§ RECORDS FOR THE TASK
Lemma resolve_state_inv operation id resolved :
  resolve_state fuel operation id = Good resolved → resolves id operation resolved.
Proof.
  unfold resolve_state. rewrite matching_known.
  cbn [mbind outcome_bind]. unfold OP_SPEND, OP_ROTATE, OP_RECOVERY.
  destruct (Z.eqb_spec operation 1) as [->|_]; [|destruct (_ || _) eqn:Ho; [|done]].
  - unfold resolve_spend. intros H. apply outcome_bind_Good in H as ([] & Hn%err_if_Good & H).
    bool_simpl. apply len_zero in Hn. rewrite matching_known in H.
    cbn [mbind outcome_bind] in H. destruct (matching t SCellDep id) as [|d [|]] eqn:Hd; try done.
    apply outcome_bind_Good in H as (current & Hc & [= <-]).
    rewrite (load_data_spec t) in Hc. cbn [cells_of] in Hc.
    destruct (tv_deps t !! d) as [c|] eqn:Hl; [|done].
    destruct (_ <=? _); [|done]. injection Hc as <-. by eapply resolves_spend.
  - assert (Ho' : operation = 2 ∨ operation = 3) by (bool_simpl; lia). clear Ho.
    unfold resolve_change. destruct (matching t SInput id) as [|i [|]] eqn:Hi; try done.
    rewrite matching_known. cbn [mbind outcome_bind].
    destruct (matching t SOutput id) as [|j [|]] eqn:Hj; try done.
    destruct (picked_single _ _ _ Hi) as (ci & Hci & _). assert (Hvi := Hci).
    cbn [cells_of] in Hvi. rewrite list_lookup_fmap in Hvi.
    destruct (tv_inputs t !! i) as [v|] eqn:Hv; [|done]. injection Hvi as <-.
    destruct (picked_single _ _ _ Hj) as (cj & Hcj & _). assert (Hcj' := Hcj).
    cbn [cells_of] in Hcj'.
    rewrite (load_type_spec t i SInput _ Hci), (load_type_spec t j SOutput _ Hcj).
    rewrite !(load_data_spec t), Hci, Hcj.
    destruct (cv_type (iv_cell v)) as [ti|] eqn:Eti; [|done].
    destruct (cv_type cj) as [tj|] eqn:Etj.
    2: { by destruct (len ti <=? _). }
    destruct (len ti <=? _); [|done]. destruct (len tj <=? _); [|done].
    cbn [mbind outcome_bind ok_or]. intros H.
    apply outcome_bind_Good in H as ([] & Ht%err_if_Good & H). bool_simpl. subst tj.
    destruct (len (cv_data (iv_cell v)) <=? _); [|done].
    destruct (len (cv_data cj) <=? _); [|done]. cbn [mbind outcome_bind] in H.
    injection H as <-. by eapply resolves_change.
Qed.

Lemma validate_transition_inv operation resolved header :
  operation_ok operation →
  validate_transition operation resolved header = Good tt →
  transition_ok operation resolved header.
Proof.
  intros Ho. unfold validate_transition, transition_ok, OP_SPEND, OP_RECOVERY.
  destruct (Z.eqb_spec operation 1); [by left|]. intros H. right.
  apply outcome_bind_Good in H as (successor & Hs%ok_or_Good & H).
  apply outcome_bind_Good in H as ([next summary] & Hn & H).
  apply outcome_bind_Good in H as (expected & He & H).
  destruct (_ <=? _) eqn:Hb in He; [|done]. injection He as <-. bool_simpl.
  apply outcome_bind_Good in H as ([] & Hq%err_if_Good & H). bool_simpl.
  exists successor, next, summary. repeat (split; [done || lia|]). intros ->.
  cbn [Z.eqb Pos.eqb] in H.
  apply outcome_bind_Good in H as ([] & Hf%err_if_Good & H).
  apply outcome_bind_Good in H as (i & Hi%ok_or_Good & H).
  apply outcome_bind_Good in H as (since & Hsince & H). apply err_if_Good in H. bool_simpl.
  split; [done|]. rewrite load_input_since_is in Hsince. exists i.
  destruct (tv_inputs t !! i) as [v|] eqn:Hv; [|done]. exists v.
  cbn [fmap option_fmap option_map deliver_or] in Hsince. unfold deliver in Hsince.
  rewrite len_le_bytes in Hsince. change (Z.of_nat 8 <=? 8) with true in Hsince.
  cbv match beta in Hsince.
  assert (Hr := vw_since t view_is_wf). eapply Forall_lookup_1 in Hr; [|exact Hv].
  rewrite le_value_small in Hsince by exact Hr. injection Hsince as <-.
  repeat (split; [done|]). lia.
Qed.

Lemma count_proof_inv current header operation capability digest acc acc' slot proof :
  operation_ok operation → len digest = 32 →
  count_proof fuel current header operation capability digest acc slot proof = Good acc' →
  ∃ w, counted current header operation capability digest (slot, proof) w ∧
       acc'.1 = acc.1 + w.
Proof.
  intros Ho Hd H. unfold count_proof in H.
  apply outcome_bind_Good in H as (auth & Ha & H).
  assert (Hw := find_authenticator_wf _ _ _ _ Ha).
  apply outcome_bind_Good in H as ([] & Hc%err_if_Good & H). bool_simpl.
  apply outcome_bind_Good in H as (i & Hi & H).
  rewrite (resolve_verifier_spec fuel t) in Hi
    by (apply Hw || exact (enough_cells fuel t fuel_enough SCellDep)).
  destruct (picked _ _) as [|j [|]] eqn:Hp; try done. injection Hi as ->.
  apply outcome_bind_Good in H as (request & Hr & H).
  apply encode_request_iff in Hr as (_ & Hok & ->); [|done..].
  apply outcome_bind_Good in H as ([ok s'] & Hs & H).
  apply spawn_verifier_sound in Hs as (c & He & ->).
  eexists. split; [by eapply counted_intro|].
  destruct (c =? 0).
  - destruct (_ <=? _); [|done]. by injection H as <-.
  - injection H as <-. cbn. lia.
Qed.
--
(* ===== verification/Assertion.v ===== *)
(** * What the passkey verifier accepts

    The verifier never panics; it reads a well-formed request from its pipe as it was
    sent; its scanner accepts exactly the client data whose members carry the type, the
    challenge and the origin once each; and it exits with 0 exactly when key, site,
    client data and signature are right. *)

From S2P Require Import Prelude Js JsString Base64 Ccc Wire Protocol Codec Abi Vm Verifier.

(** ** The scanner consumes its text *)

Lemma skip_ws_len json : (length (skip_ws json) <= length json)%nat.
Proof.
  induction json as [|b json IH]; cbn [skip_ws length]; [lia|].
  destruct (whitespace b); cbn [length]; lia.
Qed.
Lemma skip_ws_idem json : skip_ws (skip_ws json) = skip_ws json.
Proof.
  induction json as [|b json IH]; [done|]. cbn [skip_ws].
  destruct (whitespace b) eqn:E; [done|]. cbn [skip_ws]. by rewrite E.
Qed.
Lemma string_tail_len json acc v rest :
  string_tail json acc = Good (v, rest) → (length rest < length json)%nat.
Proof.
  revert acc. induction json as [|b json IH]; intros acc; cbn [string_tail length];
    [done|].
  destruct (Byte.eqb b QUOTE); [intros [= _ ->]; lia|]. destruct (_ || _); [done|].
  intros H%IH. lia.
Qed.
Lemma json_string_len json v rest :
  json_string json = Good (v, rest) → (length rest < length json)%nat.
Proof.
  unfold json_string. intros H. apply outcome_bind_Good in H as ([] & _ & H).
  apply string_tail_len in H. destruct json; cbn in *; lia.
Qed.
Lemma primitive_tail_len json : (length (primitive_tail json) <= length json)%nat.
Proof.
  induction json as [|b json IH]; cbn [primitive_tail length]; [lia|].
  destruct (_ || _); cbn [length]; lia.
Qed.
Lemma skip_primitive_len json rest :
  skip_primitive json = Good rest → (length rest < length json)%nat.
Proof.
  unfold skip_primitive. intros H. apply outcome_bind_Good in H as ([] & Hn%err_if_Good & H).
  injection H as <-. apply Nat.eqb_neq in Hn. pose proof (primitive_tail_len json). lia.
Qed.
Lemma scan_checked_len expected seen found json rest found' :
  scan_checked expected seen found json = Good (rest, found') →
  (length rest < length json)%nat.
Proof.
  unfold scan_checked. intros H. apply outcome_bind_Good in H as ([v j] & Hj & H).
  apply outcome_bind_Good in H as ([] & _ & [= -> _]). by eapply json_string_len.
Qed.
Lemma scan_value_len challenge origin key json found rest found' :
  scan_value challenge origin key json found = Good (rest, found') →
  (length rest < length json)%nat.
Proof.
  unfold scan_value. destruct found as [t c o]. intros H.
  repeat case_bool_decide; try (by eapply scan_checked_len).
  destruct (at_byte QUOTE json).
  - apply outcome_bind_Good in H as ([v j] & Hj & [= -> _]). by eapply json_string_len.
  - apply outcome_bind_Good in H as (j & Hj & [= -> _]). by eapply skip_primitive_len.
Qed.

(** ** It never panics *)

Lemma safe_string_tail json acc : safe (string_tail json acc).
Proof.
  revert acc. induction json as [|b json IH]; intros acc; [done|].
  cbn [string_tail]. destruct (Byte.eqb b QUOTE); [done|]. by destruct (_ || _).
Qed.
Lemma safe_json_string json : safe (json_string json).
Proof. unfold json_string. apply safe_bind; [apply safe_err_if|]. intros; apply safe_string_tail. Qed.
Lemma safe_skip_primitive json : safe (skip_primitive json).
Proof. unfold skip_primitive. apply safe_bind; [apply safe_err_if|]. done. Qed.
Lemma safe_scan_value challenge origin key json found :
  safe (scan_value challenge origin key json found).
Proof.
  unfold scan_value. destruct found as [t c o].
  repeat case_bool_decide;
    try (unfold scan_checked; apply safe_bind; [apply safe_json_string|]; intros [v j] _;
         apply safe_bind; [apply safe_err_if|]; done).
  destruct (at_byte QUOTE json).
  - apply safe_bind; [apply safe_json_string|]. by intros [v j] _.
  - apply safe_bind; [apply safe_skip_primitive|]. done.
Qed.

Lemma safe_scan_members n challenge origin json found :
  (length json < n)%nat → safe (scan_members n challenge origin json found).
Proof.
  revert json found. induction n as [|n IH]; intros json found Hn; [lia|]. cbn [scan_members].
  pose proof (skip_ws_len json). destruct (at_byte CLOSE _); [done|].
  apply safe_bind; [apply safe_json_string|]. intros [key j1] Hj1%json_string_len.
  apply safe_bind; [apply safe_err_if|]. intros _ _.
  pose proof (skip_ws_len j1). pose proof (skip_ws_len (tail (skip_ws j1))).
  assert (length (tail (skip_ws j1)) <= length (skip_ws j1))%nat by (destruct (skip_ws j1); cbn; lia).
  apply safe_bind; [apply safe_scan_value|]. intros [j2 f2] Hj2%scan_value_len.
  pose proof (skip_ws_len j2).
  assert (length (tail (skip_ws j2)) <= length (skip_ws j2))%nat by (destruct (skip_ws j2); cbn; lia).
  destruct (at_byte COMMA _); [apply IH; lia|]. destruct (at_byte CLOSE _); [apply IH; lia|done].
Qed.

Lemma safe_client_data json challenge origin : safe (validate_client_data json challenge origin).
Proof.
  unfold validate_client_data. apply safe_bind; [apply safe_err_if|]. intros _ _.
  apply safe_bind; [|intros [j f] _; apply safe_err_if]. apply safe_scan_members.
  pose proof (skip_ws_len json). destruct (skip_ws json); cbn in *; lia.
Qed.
...
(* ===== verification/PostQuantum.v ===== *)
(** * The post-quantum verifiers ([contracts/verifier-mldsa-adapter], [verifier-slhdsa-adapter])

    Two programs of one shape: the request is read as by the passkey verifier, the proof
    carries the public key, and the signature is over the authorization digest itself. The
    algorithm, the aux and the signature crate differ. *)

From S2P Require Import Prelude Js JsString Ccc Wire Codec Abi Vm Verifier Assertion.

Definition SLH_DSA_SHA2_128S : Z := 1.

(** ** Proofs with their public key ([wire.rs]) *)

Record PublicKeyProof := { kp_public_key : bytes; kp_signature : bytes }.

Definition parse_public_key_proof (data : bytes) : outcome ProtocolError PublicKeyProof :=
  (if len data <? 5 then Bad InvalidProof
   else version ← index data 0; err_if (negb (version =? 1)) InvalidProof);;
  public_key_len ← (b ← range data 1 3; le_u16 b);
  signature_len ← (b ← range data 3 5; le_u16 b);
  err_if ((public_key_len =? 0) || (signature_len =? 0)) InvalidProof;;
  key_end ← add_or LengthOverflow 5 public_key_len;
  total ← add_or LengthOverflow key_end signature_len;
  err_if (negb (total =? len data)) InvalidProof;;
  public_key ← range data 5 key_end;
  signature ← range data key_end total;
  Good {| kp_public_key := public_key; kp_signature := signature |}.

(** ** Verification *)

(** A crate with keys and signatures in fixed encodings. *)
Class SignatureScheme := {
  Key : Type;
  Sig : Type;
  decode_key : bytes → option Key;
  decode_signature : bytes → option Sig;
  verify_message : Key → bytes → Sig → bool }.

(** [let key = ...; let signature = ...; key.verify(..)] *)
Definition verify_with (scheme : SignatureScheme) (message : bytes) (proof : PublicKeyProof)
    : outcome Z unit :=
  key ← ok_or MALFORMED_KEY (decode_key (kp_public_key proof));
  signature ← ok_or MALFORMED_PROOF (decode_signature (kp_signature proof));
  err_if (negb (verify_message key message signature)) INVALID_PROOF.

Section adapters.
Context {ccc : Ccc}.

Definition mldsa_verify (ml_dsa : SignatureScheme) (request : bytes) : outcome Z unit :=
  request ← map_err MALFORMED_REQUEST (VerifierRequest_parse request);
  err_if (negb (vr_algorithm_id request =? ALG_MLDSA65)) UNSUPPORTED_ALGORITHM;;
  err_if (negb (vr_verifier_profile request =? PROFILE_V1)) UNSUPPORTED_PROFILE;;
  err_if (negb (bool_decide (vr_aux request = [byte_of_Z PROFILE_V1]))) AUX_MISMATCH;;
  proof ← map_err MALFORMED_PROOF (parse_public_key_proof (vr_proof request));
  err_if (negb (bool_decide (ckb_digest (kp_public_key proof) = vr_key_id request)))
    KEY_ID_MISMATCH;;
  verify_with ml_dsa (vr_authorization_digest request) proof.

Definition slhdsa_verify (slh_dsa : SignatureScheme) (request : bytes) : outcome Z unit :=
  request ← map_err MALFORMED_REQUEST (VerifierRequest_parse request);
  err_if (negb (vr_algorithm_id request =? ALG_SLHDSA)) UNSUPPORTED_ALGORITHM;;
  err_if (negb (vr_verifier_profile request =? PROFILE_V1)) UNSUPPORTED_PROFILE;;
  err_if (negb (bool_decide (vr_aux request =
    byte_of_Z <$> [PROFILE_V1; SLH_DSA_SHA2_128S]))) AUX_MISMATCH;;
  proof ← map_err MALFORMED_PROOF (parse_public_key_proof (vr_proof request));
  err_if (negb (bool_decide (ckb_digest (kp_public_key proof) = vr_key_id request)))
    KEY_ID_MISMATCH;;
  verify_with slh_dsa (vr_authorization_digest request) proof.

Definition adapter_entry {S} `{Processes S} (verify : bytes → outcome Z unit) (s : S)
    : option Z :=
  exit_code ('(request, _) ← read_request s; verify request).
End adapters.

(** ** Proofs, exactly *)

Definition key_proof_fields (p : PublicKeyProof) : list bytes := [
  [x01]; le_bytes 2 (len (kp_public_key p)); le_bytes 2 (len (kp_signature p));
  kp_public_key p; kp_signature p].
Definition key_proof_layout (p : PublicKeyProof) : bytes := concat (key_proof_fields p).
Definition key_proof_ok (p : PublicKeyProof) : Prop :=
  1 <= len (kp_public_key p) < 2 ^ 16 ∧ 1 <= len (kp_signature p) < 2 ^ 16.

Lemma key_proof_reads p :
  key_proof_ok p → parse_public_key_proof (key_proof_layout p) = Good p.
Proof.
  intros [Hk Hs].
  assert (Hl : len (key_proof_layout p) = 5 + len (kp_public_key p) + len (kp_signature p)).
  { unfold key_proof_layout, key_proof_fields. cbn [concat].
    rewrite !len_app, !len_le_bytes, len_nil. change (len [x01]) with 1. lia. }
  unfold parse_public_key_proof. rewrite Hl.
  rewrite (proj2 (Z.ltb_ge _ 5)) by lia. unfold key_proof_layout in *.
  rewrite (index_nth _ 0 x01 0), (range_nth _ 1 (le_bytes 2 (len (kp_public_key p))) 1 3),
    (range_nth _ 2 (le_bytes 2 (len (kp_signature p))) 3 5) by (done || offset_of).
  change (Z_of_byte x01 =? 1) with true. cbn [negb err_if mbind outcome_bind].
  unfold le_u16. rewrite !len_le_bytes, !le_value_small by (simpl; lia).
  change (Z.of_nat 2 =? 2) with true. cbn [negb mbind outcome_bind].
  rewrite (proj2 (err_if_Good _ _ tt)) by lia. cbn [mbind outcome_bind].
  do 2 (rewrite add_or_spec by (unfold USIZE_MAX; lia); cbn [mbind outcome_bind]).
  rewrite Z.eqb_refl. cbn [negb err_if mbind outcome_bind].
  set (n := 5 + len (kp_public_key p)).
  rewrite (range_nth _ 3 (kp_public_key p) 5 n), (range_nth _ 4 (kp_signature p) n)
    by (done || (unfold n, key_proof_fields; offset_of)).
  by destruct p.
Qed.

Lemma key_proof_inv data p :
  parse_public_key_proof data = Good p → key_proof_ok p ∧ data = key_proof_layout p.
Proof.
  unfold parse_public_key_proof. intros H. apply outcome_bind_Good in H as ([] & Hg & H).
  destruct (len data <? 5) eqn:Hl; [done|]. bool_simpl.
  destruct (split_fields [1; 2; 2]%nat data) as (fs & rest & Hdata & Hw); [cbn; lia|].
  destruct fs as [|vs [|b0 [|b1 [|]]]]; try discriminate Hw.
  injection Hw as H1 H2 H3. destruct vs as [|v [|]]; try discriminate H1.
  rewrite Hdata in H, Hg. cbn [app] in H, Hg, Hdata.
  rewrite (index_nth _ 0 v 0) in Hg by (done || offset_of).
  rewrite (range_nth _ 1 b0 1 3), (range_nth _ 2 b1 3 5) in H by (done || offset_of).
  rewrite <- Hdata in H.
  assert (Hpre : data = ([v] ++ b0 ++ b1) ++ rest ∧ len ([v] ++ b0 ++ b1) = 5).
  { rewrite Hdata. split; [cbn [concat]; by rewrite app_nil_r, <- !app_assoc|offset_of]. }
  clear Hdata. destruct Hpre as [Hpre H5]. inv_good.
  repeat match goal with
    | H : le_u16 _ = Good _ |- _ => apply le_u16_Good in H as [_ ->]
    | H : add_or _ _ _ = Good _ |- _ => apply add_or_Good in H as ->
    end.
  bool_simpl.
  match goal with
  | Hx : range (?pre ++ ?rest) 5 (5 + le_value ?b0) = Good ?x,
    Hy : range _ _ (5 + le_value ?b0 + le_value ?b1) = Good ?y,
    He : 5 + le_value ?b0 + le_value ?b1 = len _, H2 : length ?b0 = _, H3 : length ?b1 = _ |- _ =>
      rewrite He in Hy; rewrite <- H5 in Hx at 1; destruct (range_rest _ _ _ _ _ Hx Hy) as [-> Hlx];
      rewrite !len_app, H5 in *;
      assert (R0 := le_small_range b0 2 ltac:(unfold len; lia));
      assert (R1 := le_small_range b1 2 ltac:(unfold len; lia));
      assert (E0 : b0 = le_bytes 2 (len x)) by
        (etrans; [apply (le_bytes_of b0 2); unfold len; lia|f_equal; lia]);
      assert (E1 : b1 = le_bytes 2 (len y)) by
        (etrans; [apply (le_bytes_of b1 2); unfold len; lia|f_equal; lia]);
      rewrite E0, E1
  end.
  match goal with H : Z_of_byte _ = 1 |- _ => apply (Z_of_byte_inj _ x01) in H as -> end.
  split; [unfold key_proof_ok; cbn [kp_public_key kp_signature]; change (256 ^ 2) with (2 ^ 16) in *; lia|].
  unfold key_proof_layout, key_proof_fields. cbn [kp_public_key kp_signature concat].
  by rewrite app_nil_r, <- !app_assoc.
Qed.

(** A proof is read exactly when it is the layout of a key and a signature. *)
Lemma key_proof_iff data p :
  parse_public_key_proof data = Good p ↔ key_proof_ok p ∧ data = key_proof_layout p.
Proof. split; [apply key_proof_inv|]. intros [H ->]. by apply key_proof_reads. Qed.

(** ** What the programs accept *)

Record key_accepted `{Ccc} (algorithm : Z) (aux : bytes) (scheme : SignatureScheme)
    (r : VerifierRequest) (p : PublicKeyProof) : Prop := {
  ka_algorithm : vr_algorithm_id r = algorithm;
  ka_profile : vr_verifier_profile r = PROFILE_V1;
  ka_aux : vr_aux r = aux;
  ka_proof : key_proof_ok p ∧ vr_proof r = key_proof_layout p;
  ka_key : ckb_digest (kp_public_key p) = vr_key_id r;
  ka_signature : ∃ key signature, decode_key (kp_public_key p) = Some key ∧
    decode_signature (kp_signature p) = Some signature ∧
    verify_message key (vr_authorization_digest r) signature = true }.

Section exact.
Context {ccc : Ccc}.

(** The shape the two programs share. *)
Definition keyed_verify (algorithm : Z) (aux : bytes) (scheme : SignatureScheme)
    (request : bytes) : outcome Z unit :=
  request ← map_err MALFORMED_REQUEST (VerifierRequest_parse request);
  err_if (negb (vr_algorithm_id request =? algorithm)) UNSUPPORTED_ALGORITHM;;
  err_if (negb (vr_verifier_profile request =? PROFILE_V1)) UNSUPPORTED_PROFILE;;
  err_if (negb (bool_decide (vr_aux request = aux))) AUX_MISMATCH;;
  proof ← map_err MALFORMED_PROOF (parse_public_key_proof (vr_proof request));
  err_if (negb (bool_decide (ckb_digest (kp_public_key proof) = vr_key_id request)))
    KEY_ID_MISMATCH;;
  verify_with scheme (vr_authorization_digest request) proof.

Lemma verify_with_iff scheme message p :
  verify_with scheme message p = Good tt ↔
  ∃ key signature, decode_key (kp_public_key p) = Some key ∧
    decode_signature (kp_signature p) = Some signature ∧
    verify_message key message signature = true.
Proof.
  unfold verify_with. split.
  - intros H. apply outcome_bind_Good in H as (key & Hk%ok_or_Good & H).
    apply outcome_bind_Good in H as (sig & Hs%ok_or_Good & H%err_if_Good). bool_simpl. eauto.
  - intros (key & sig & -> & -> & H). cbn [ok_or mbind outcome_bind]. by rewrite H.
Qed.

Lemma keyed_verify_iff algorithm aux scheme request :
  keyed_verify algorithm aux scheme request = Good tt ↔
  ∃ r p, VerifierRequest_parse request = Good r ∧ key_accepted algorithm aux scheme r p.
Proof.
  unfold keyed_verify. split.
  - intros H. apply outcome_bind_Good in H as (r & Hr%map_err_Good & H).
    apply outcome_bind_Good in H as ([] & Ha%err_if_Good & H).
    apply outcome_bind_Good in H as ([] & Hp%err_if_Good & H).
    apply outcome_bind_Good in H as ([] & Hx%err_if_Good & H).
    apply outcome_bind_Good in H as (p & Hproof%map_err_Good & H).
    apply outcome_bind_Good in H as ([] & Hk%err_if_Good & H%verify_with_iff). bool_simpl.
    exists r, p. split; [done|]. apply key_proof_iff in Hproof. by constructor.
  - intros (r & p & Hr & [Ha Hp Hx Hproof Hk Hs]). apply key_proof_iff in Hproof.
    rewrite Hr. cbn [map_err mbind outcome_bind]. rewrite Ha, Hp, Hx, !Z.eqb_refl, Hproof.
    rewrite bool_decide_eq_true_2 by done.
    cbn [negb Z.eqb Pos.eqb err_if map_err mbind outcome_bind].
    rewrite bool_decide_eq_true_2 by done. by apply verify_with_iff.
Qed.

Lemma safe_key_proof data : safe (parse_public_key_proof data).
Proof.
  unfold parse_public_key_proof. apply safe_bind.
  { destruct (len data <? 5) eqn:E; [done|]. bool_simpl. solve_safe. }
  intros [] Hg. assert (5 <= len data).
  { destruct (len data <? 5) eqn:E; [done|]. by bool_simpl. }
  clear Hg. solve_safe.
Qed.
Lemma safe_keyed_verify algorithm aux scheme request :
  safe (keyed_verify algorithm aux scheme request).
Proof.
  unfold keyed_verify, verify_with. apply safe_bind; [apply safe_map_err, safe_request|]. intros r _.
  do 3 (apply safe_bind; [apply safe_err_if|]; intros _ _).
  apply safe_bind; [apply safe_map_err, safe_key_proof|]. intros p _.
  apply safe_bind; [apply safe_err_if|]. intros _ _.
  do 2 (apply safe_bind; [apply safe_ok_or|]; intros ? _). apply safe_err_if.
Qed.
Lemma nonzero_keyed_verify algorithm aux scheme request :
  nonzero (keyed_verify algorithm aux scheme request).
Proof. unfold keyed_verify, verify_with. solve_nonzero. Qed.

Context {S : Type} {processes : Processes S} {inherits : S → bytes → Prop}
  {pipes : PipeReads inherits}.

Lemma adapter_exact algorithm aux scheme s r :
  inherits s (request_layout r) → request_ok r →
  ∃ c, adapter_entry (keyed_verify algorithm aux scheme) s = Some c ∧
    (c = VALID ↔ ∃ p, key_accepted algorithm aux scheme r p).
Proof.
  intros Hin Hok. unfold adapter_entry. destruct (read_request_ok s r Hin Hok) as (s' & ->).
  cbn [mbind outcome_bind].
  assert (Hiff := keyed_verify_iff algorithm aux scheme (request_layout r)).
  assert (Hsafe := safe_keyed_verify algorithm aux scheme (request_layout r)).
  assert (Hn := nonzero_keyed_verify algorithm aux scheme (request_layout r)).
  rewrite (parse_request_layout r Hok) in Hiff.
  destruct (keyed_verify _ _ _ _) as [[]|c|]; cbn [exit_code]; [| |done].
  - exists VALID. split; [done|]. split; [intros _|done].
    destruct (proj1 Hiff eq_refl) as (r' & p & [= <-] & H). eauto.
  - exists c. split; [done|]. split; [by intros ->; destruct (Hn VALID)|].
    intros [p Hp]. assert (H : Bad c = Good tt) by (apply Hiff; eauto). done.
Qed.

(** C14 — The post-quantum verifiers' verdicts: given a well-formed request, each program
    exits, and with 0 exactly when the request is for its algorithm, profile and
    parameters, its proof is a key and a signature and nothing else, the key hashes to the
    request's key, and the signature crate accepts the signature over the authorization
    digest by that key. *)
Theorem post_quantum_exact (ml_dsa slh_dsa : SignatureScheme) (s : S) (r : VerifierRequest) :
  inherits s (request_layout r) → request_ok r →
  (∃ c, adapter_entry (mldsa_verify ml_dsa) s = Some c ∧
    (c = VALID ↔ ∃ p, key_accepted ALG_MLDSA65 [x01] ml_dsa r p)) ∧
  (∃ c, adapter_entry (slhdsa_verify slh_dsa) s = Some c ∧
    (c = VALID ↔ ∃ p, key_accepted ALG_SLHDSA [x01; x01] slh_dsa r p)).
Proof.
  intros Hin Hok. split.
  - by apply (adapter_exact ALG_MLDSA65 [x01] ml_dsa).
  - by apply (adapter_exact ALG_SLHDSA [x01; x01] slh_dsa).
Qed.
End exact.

§ TASK GOAL
Among the lines above, return those that contain the string "repeat".

§ TASK RESPONSE
  exists successor, next, summary. repeat (split; [done || lia|]). intros ->.
  repeat (split; [done|]). lia.
  repeat case_bool_decide; try (by eapply scan_checked_len).
  repeat case_bool_decide;
  repeat match goal with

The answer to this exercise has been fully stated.